Elizabeth greeted me at home with a shriek, some brief tears, and a set of fresh underwear. Less than an hour later, having breakfasted, I was sitting in Gilliflower the barber's chair in the Shambles, with lather covering my lower face. The street door opened and shut behind me.
‘So, did the prisoner reflect with profit on his crimes?'
The laughing voice was not that of the barber. Luke Fidelis had come in.
‘The lock-up is a bad place for reflection, Luke,' I retorted. ‘Cold and damp. Rats. The incessant cries of the damned in one's ears. But what about you? Did you meet the lady, and buy the forceps?'
‘The less said about any lady the better, Titus, but the forceps are a ridiculous contraption, and positively dangerous to the unborn, as anyone can see except the conceited fool who invented them.'
‘When did you get back?'
‘Not until late, and half dead, so I dived straight into bed. Didn't learn of your incarceration until Furzey told me at your office, a few minutes ago. What in heaven's name happened?'
I related my wife's discovery behind our beehives.
‘The body was cold, you say?'
‘Quite cold.'
‘Had it stiffened yet?'
‘It was stiff as a log.'
‘And had you yourself been in the garden during the previous twenty-four hours?'
‘No, not for days.'
Luke laughed again.
‘And yet you were arrested! The stupidity of our bailiff is boundless.'
‘It isn't stupidity. It is vindictiveness.'
‘That's the same thing, in his case.'
‘I don't think so. Grimshaw wanted to demonstrate his power. That was his whole intention. He knows I didn't kill the architect.'
Gilliflower finished with my face. After patting the remnants of soap from my jowls he allowed me to rise. As I paid him, Fidelis took my place in the chair.
‘Come with me to look at Woodley,' I said. ‘They have him in the Old Friary.'
Fidelis took out his pocket watch.
‘I am expecting a caller at my lodging in thirty minutes,' he said. ‘But he will not keep me long. Come then and I will go with you. We have much to discuss.'
 
 
F
ISHER GATE LEADS west from the Moot Hall, just as Church Gate heads east. Both these thoroughfares are lined by a mix of houses, ancient and new, but generally well found and creditable to the town. They lie along the length of the high bluff, or ridge, which runs parallel to the north side of the Ribble valley, placing us between the river to the south and the moor and forest to the north. It is our height that gives the town its healthy and advantageous position. Houses on the north side of Church Gate and Fisher Gate look out across to the moor, but those on the south command a prospect of river and the old road that snakes across it and away to the villages of Leyland and Chorley and the undulating country beyond. Far fells lie to the east while in the west the flat marshes stretch to the coast.

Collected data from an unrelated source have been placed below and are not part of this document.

(* ===== verification/L5xXml.v ===== *)
(** * The decoding of an exported project (encoding/xml, l5x/schema.go)

    What xml.Unmarshal makes of a document for a *ProjectType: the meaning
    encoding/xml gives to the fields and tags of the schema, and the walk over
    the elements of the document.  The text of the document is given as the
    tree of its elements; comments and processing instructions are skipped by
    the decoder and left out.  Of the flags of a tag those the schema has are
    modelled. *)
From Stdlib Require Import Ascii String.
From S2P Require Import Prelude GoStrings GoStrconv GoValue Discovery L5x L5xProofs L5xSchema.

(** ** Documents *)

(** Character data, or an element with its local name, its attributes, what
    is in it and the text of that. *)
Inductive node :=
  | Text (b : bytes)
  | Element (name : string) (attrs : list (string * bytes)) (children : list node) (inner : bytes).

(** ** What a tag means (encoding/xml, typeinfo.go) *)

Inductive mode := fElement | fAttr | fCharData | fInnerXML.
#[export] Instance mode_eq_dec : EqDecision mode.
Proof. solve_decision. Defined.

Record fieldInfo := { fi_Field : string; fi_Kind : kind; fi_name : string; fi_mode : mode }.
Record typeInfo := { ti_xmlname : option string; ti_fields : list fieldInfo }.

Definition xmlName : string := "XMLName".

(** strings.Split(tag, ",") *)
Fixpoint split_comma (s : string) : string * list string :=
  match s with
  | EmptyString => (EmptyString, [])
  | String a s =>
      let '(t, ts) := split_comma s in
      if (a =? ",")%char then (EmptyString, t :: ts) else (String a t, ts)
  end.

(** The mode the flags ask for; several of them are no valid tag. *)
Fixpoint flags_mode (flags : list string) : option mode :=
  match flags with
  | [] => Some fElement
  | f :: flags =>
      let this := if (f =? "attr")%string then Some fAttr
                  else if (f =? "chardata")%string then Some fCharData
                  else if (f =? "innerxml")%string then Some fInnerXML
                  else None in
      match this, flags_mode flags with
      | None, m => m
      | Some m, Some fElement => Some m
      | Some m, Some m' => if decide (m = m') then Some m else None
      | Some _, None => None
      end
  end.

(** The name part of the tag and its mode; None if the tag is not valid. *)
Definition parse_tag (f : xfield) : option (string * mode) :=
  let '(tag, flags) := split_comma (f_Tag f) in
  match flags_mode flags with
  | None => None
  | Some fElement => Some (tag, fElement)
  | Some fAttr => if (f_Name f =? xmlName)%string then None else Some (tag, fAttr)
  | Some m =>
      if (f_Name f =? xmlName)%string || negb (tag =? EmptyString)%string || existsb (String.eqb "omitempty") flags then None
      else Some (tag, m)
  end.

(** The name the XMLName field of the pointed-to struct type demands. *)
Definition lookupXMLName (k : kind) : option string :=
  match k with
  | KPtr T =>
      match List.find (fun f => (f_Name f =? xmlName)%string) (fields_of T) with
      | None => None
      | Some f =>
          match parse_tag f with
          | Some (tag, _) => if (tag =? EmptyString)%string then None else Some tag
          | None => None
          end
      end
  | _ => None
  end.

Definition structFieldInfo (f : xfield) : res fieldInfo :=
  match parse_tag f with
  | None => Err (Errorf "xml: invalid tag in field")
  | Some (tag, m) =>
      let info name := {| fi_Field := f_Name f; fi_Kind := f_Kind f; fi_name := name; fi_mode := m |} in
      if (f_Name f =? xmlName)%string then Ok (info tag)
      else if (tag =? EmptyString)%string then Ok (info (default (f_Name f) (lookupXMLName (f_Kind f))))
      else
        match m, lookupXMLName (f_Kind f) with
        | fElement, Some name =>
            if (name =? tag)%string then Ok (info tag) else Err (Errorf "xml: name in tag conflicts with name in XMLName")
        | _, _ => Ok (info tag)
        end
  end.

Definition is_info (m : mode) (name : string) (fi : fieldInfo) : bool :=
  bool_decide (fi_mode fi = m) && (fi_name fi =? name)%string.
Definition find_info (m : mode) (name : string) (l : list fieldInfo) : option fieldInfo := List.find (is_info m name) l.

Definition addFieldInfo (fi : fieldInfo) (l : list fieldInfo) : res (list fieldInfo) :=
  match find_info (fi_mode fi) (fi_name fi) l with
  | Some _ => Err (Errorf "TagPathError")
  | None => Ok (l ++ [fi])
  end.

Fixpoint add_fields (fs : list xfield) (ti : typeInfo) : res typeInfo :=
  match fs with
  | [] => Ok ti
  | f :: fs =>
      fi ← structFieldInfo f;
      if (f_Name f =? xmlName)%string then add_fields fs {| ti_xmlname := Some (fi_name fi); ti_fields := ti_fields ti |}
      else l ← addFieldInfo fi (ti_fields ti); add_fields fs {| ti_xmlname := ti_xmlname ti; ti_fields := l |}
  end.

Definition getTypeInfo (T : string) : res typeInfo :=
  add_fields (fields_of T) {| ti_xmlname := None; ti_fields := [] |}.

(** ** Values *)

(** The value of a field; a struct is the values of its fields. *)
Inductive xval :=
  | XString (b : bytes) | XInt (z : Z) | XBytes (b : bytes) | XStrings (l : list bytes) | XName (s : string)
  | XPtr (p : option (gmap string xval))
  | XSlice (l : list (gmap string xval)).
Abbreviation xstruct := (gmap string xval).

Definition zero_of (k : kind) : xval :=
  match k with
  | KString => XString []
  | KInt => XInt 0
  | KBytes => XBytes []
  | KStrings => XStrings []
  | KName => XName EmptyString
  | KPtr _ => XPtr None
  | KSlice _ => XSlice []
  end.

Definition zero_struct (T : string) : xstruct := list_to_map ((fun f => (f_Name f, zero_of (f_Kind f))) <$> fields_of T).

(** ** Unmarshal (encoding/xml, read.go) *)

Definition maxUnmarshalDepth : Z := 10000.

(** copyValue of an int, empty text is 0 *)
Definition copy_int (src : bytes) : res Z :=
  if bool_decide (src = []) then Ok 0
  else let '(z, ok) := ParseInt (trim_space src) 64 in if ok then Ok z else Err (Errorf "strconv.ParseInt").

(** copyValue into a field that holds text; a slice grows by one. *)
Definition set_text (fi : fieldInfo) (src : bytes) (sv : xstruct) : res xstruct :=
  match fi_Kind fi with
  | KString => Ok (<[fi_Field fi := XString src]> sv)
  | KBytes => Ok (<[fi_Field fi := XBytes src]> sv)
  | KInt => z ← copy_int src; Ok (<[fi_Field fi := XInt z]> sv)
  | KStrings =>
      let old := match sv !! fi_Field fi with Some (XStrings l) => l | _ => [] end in
      Ok (<[fi_Field fi := XStrings (old ++ [src])]> sv)
  | _ => Err (Errorf "cannot unmarshal into")
  end.

(** The start element must have the name the XMLName field demands, which
    then records it. *)
Definition check_name (ti : typeInfo) (name : string) (sv : xstruct) : res xstruct :=
  match ti_xmlname ti with
  | None => Ok sv
  | Some x =>
      if negb (x =? EmptyString)%string && negb (x =? name)%string then Err (Errorf "expected element type")
      else Ok (<[xmlName := XName name]> sv)
  end.

(** No two attributes of a struct have one name, so there is one to set. *)
Fixpoint set_attrs (ti : typeInfo) (attrs : list (string * bytes)) (sv : xstruct) : res xstruct :=
  match attrs with
  | [] => Ok sv
  | (name, value) :: attrs =>
      sv ← match find_info fAttr name (ti_fields ti) with
           | Some fi => set_text fi value sv
           | None => Ok sv
           end;
      set_attrs ti attrs sv
  end.

(** The first field of a mode that has no name, chardata or innerxml. *)
Definition first_of (m : mode) (ti : typeInfo) : option fieldInfo := List.find (fun fi => bool_decide (fi_mode fi = m)) (ti_fields ti).

(** The character data directly in an element *)
Fixpoint char_data (children : list node) : bytes :=
  match children with
  | Text b :: children => b ++ char_data children
  | _ :: children => char_data children
  | [] => []
  end.

(** unmarshal of an element into its field; sub does a struct of it, a level
    deeper for the elements of a slice. *)
Definition unmarshal_field (depth : Z) (fi : fieldInfo) (sub : Z -> string -> xstruct -> res xstruct)
    (name : string) (text : bytes) (sv : xstruct) : res xstruct :=
  match fi_Kind fi with
  | KPtr T =>
      s ← sub (depth + 1) T match sv !! fi_Field fi with Some (XPtr (Some s)) => s | _ => zero_struct T end;
      Ok (<[fi_Field fi := XPtr (Some s)]> sv)
  | KSlice T =>
      s ← sub (depth + 2) T (zero_struct T);
      Ok (<[fi_Field fi := XSlice (match sv !! fi_Field fi with Some (XSlice l) => l | _ => [] end ++ [s])]> sv)
  | k =>
      if maxUnmarshalDepth <=? depth + (if decide (k = KStrings) then 2 else 1) then Err (Errorf "exceeded max depth")
      else if decide (k = KName) then Ok (<[fi_Field fi := XName name]> sv)
      else set_text fi text sv
  end.

Fixpoint unmarshal (depth : Z) (T : string) (sv : xstruct) (start : node) {struct start} : res xstruct :=
  match start with
  | Text _ => Ok sv
  | Element name attrs children inner =>
      if maxUnmarshalDepth <=? depth then Err (Errorf "exceeded max depth")
      else
        tinfo ← getTypeInfo T;
        sv ← check_name tinfo name sv;
        sv ← set_attrs tinfo attrs sv;
        sv ← (fix elements l sv :=
                match l with
                | [] => Ok sv
                | Text _ :: l => elements l sv
                | (Element cname _ cchildren _ as c) :: l =>
                    sv ← match find_info fElement cname (ti_fields tinfo) with
                         | None => Ok sv
                         | Some fi =>
                             unmarshal_field depth fi (fun depth T sv => unmarshal depth T sv c) cname (char_data cchildren) sv
                         end;
                    elements l sv
                end) children sv;
        sv ← match first_of fCharData tinfo with
             | Some fi => set_text fi (char_data children) sv
             | None => Ok sv
             end;
        Ok (match first_of fInnerXML tinfo with
            | Some fi => <[fi_Field fi := XBytes inner]> sv
            | None => sv
            end)
  end.

(** ** The fields the loaders read *)

Definition get_string (f : string) (s : xstruct) : bytes := match s !! f with Some (XString b) => b | _ => [] end.
Definition get_bytes (f : string) (s : xstruct) : bytes := match s !! f with Some (XBytes b) => b | _ => [] end.
Definition get_int (f : string) (s : xstruct) : Z := match s !! f with Some (XInt z) => z | _ => 0 end.
Definition get_ptr (f : string) (s : xstruct) : option xstruct := match s !! f with Some (XPtr p) => p | _ => None end.
Definition get_slice (f : string) (s : xstruct) : list xstruct := match s !! f with Some (XSlice l) => l | _ => [] end.

Section Views.
#[local] Open Scope string_scope.

Definition value_of (s : xstruct) : DataValue :=
  {| dv_Name := get_string "NameAttr" s; dv_DataType := get_string "DataTypeAttr" s; dv_Value := get_string "ValueAttr" s;
     dv_InnerValue := get_bytes "InnerValue" s |}.
Definition structure_of (s : xstruct) : DataStructure :=
  {| ds_DataValueMember := value_of <$> get_slice "DataValueMember" s |}.
Definition element_of (s : xstruct) : DataArrayElement :=
  {| de_Value := get_string "ValueAttr" s; de_Structure := structure_of <$> get_slice "Structure" s |}.
Definition array_of (s : xstruct) : DataArray := {| da_Element := element_of <$> get_slice "Element" s |}.
Definition data_of (s : xstruct) : DataWideType :=
  {| dw_DataValue := value_of <$> get_ptr "DataValue" s; dw_Structure := structure_of <$> get_ptr "Structure" s;
     dw_Array := array_of <$> get_ptr "Array" s |}.
Definition description_of (s : xstruct) : DescriptionType := {| dt_InnerValue := get_bytes "InnerValue" s |}.
Definition comment_of (s : xstruct) : CommentWideType :=
  {| cw_Operand := get_string "OperandAttr" s; cw_InnerValue := get_bytes "InnerValue" s |}.
Definition tag_of (s : xstruct) : TagType :=
  {| tg_Name := get_string "NameAttr" s; tg_DataType := get_string "DataTypeAttr" s;
     tg_Dimensions := get_string "DimensionsAttr" s; tg_Description := description_of <$> get_slice "Description" s;
     tg_Data := data_of <$> get_slice "Data" s |}.
Definition tags_of (s : xstruct) : TagCollectionType := {| tc_Tag := tag_of <$> get_slice "Tag" s |}.
Definition member_of (s : xstruct) : DataTypeMemberType :=
  {| mt_Name := get_string "NameAttr" s; mt_DataType := get_string "DataTypeAttr" s; mt_Target := get_string "TargetAttr" s;
     mt_BitNumber := get_int "BitNumberAttr" s; mt_Description := description_of <$> get_ptr "Description" s |}.
Definition datatype_of (s : xstruct) : DataTypeType :=
  {| ty_Name := get_string "NameAttr" s; ty_Description := description_of <$> get_ptr "Description" s;
     ty_Members := (fun m => member_of <$> get_slice "Member" m) <$> get_ptr "Members" s |}.
Definition comments_of (s : xstruct) : list CommentWideType := comment_of <$> get_slice "Comment" s.
Definition rung_of (s : xstruct) : RungType :=
  {| rg_Number := get_string "NumberAttr" s; rg_Comment := comments_of s |}.
Definition routine_of (s : xstruct) : RoutineType :=
  {| rt_Name := get_string "NameAttr" s;
     rt_RLLContent := (fun c => rung_of <$> get_slice "Rung" c) <$> get_slice "RLLContent" s |}.
Definition program_of (s : xstruct) : AProgramType :=
  {| ap_Name := get_string "NameAttr" s; ap_Tags := tags_of <$> get_ptr "Tags" s;
     ap_Routines := (fun r => routine_of <$> get_slice "Routine" r) <$> get_ptr "Routines" s |}.
Definition io_tag_of (s : xstruct) : IOTagType := {| io_Comments := comments_of <$> get_slice "Comments" s |}.
Definition connection_of (s : xstruct) : MapConnectionType :=
  {| mc_InputTag := io_tag_of <$> get_ptr "InputTag" s; mc_OutputTag := io_tag_of <$> get_ptr "OutputTag" s |}.
Definition communications_of (s : xstruct) : CommunicationsType :=
  {| cm_Connections := (fun c => connection_of <$> get_slice "Connection" c) <$> get_ptr "Connections" s |}.
Definition module_of (s : xstruct) : MapDeviceType :=
  {| md_Name := get_string "NameAttr" s; md_Communications := communications_of <$> get_ptr "Communications" s |}.
Definition task_of (s : xstruct) : TaskType :=
  {| tk_Name := get_string "NameAttr" s;
     tk_ScheduledPrograms := (fun p => get_string "NameAttr" <$> get_slice "ScheduledProgram" p) <$> get_ptr "ScheduledPrograms" s |}.
Definition controller_of (s : xstruct) : ControllerType :=
  {| ct_DataTypes := (fun c => datatype_of <$> get_slice "DataType" c) <$> get_ptr "DataTypes" s;
     ct_Modules := (fun c => module_of <$> get_slice "Module" c) <$> get_ptr "Modules" s;
     ct_Tags := tags_of <$> get_ptr "Tags" s;
     ct_Programs := (fun c => program_of <$> get_slice "Program" c) <$> get_ptr "Programs" s;
     ct_Tasks := (fun c => task_of <$> get_slice "Task" c) <$> get_ptr "Tasks" s |}.
Definition project_of (s : xstruct) : ProjectType := {| pj_Controller := controller_of <$> get_ptr "Controller" s |}.

(** xml.Unmarshal into a RSLogix5000Content *)
Definition Unmarshal (root : node) : res RSLogix5000Content :=
  s ← unmarshal 0 "ProjectType" (zero_struct "ProjectType") root; Ok (Some (project_of s)).
End Views.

Fidelis lodged on this more favourable southern side of Fisher Gate, at the house of Lorris, the bookbinder, of whom I was a good customer and friend. I had myself secured the rooms for the young doctor after convening an inquest on their previous tenant, Lorris's aged father-in-law, who had created a vacancy by fatally setting fire to himself. Repaired and repainted, the rooms were pleasant and spacious, on the top floor of the premises, looking onto the street on one side, and over the roof of the playhouse to the distant country on the other.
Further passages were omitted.